### WHAT TO PRODUCE
Tally every line in the listing that holds the string "Import", then state the total and nothing more.
EXTRACTED MATERIAL Block Start
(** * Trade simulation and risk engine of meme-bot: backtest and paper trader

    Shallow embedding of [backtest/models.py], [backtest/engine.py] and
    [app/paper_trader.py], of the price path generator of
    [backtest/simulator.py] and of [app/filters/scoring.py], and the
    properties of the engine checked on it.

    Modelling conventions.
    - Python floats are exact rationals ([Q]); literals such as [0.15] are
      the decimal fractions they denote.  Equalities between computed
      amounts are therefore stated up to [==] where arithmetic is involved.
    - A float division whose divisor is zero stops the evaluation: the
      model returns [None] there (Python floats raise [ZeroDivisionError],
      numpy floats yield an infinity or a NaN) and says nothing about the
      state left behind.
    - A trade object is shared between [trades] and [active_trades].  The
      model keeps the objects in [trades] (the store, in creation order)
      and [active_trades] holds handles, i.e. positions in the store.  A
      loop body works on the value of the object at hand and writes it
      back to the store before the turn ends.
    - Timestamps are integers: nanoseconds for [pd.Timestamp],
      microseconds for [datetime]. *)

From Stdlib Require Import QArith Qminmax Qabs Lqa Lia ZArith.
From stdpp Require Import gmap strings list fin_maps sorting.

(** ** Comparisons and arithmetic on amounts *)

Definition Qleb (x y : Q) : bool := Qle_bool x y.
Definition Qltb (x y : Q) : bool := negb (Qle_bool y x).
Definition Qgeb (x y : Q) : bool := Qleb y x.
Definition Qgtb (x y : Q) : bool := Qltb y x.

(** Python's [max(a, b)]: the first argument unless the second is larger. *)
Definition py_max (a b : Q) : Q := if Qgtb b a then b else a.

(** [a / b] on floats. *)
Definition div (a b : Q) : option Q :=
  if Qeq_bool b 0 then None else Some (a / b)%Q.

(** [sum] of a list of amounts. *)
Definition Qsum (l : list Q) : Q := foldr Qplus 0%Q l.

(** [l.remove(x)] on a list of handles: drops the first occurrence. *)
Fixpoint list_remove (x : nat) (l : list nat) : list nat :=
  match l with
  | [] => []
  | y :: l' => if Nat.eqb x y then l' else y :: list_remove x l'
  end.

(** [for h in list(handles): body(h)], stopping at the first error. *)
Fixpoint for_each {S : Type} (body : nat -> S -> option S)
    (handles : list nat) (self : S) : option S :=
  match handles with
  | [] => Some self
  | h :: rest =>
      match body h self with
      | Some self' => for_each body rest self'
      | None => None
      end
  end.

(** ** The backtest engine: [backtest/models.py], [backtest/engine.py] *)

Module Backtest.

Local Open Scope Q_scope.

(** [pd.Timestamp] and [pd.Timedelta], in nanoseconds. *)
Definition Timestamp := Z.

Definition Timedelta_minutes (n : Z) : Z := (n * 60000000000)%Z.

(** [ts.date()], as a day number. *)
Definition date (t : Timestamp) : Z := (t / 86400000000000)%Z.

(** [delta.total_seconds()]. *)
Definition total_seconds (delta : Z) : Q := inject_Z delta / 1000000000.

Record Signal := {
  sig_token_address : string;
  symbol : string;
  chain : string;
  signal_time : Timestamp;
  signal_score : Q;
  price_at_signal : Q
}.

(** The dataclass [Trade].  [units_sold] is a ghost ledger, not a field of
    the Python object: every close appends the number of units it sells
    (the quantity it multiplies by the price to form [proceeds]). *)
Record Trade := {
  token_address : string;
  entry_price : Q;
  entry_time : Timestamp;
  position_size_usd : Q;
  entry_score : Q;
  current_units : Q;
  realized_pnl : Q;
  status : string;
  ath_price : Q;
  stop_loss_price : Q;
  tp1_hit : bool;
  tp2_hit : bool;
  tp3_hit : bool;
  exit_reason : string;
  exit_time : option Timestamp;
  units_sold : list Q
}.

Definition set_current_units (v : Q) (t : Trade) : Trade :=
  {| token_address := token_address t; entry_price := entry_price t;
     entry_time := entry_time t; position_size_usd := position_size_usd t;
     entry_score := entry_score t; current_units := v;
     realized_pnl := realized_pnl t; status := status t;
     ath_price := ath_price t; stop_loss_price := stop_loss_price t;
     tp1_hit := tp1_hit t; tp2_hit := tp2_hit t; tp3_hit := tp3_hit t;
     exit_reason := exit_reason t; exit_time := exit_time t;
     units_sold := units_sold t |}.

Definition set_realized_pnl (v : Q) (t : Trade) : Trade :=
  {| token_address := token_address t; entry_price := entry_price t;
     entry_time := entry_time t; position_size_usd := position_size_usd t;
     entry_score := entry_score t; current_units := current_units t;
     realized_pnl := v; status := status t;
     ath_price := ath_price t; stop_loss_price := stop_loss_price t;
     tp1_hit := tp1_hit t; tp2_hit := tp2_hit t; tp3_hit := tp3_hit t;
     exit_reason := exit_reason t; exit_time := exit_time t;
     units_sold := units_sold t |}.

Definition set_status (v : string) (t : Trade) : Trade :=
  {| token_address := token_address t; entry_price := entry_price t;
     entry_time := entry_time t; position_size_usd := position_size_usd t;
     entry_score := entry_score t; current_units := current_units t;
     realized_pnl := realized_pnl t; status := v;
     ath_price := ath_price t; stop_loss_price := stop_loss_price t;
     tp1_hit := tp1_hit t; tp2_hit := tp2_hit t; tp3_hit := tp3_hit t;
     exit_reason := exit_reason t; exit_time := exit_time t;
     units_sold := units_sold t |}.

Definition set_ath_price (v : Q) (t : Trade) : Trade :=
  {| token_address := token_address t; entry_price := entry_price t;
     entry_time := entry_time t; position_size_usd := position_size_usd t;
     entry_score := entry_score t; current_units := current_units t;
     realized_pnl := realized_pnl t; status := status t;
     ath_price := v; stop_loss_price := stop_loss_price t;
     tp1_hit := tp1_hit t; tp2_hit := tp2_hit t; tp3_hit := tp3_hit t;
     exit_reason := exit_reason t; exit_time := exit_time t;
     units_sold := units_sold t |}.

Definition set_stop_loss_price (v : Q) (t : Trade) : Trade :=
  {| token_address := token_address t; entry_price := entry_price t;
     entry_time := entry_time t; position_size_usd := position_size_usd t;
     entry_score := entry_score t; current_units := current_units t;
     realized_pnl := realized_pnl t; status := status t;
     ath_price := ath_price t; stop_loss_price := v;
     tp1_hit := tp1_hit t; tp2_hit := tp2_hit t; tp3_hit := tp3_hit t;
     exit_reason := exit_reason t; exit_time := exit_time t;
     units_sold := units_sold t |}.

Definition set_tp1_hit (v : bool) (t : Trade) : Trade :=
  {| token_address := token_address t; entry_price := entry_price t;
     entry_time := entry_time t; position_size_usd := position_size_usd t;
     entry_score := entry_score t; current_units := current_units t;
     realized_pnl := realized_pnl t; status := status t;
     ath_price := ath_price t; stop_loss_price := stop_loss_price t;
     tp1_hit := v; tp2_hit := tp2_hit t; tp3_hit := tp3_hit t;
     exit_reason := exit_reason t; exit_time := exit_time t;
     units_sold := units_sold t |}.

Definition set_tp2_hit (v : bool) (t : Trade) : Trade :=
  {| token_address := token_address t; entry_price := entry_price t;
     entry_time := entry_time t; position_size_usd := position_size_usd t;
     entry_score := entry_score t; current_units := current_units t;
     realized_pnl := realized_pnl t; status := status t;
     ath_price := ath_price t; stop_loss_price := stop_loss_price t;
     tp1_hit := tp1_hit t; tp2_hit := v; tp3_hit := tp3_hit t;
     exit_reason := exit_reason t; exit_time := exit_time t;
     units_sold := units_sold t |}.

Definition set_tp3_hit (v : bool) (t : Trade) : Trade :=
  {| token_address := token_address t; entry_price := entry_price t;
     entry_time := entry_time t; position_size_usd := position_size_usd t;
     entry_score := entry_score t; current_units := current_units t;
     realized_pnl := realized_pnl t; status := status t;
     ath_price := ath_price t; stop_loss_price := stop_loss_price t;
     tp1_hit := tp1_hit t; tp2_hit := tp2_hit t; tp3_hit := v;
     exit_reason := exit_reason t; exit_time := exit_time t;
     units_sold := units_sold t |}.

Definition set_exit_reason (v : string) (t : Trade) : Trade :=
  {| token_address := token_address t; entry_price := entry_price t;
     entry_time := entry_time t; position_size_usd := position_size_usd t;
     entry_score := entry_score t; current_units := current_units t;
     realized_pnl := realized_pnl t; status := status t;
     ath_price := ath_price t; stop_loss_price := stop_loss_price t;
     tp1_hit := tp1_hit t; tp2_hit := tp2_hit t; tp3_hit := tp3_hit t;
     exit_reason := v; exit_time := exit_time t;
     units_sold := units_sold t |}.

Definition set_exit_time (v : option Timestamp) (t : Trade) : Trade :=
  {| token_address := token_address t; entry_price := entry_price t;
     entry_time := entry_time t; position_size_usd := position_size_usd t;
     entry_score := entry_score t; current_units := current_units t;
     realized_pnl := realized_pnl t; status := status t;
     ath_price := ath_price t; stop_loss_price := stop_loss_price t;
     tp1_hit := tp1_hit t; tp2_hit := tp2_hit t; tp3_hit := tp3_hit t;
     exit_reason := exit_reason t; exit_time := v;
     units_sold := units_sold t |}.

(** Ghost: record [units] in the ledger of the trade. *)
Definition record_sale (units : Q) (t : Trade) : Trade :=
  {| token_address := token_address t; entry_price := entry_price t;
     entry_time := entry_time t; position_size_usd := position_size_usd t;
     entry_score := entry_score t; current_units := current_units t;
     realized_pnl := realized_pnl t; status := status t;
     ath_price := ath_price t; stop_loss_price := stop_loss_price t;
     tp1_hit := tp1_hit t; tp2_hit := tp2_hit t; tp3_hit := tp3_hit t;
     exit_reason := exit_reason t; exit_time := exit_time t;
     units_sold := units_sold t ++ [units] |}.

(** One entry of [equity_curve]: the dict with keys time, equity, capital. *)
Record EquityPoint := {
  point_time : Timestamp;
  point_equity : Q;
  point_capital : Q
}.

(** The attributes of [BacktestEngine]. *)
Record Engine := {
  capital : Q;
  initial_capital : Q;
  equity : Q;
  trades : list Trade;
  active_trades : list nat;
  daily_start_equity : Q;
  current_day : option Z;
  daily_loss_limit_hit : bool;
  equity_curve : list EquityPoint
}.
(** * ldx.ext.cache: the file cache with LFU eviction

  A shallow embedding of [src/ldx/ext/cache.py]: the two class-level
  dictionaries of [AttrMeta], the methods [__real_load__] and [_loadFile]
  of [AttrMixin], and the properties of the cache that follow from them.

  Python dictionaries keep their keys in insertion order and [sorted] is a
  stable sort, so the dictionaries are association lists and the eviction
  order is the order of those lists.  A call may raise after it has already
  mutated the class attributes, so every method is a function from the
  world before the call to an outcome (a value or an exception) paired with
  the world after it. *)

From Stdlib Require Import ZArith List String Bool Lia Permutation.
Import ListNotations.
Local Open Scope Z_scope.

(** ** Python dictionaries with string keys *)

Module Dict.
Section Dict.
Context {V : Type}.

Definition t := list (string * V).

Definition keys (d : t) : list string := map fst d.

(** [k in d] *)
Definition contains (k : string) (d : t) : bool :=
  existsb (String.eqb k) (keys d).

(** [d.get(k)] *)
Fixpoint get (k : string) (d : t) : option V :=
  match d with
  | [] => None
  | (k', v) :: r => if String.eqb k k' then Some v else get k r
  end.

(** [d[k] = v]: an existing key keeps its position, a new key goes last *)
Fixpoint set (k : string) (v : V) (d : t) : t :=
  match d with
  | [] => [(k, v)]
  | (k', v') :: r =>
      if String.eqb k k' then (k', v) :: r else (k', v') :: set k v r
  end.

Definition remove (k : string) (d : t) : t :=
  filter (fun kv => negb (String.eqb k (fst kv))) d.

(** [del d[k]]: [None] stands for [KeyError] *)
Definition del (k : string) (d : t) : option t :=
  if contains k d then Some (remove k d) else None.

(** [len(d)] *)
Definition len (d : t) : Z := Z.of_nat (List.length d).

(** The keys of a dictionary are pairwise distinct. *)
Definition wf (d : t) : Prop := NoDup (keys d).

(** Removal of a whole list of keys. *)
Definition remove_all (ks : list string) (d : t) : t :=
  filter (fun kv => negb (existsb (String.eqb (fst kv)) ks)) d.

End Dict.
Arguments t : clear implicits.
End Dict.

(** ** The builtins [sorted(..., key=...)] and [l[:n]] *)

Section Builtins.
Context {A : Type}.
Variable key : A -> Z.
EXTRACTED MATERIAL Block End
### ANSWER FOR THE TASK
4